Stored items

________________________

Record errKey := mkErrKey {
  ek_api : string;
  ek_kind : string;
  ek_code : Z;
  ek_brokerID : Z;
}.

#[export] Instance errKey_eq_dec : EqDecision errKey.
Proof. solve_decision. Defined.
#[export] Instance errKey_countable : Countable errKey.
Proof.
  refine (inj_countable' (fun k => (ek_api k, ek_kind k, ek_code k, ek_brokerID k))
    (fun '(a, b, c, d) => mkErrKey a b c d) _). by intros [].
Defined.

Definition keyOf (ce : CollectionError) : errKey :=
  mkErrKey (ce_API ce) (ce_Kind ce) (ce_Code ce) (default noBroker (ce_BrokerID ce)).

(** Admission priorities; lower survives a budget. *)
Definition prioRequest : Z := 0.
Definition prioAuth : Z := 1.
Definition prioUnsupported : Z := 2.
Definition prioCoordinator : Z := 3.
Definition prioTransport : Z := 4.
Definition prioEntity : Z := 5.

Definition kindPriority (kind : string) : Z :=
  if String.eqb kind kindAuthorization then prioAuth
  else if String.eqb kind kindUnsupported then prioUnsupported
  else if String.eqb kind kindCoordinator then prioCoordinator
  else if String.eqb kind kindTransport then prioTransport
  else prioEntity.

Definition errPriority (ce : CollectionError) (requestScoped : bool) : Z :=
  if requestScoped then prioRequest else kindPriority (ce_Kind ce).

________________________

Write out once more the lines above beginning at the line with "mkErrKey (ce_API ce)"; continue through the final line and stop there.

  mkErrKey (ce_API ce) (ce_Kind ce) (ce_Code ce) (default noBroker (ce_BrokerID ce)).

(** Admission priorities; lower survives a budget. *)
Definition prioRequest : Z := 0.
Definition prioAuth : Z := 1.
Definition prioUnsupported : Z := 2.
Definition prioCoordinator : Z := 3.
Definition prioTransport : Z := 4.
Definition prioEntity : Z := 5.

Definition kindPriority (kind : string) : Z :=
  if String.eqb kind kindAuthorization then prioAuth
  else if String.eqb kind kindUnsupported then prioUnsupported
  else if String.eqb kind kindCoordinator then prioCoordinator
  else if String.eqb kind kindTransport then prioTransport
  else prioEntity.

Definition errPriority (ce : CollectionError) (requestScoped : bool) : Z :=
  if requestScoped then prioRequest else kindPriority (ce_Kind ce).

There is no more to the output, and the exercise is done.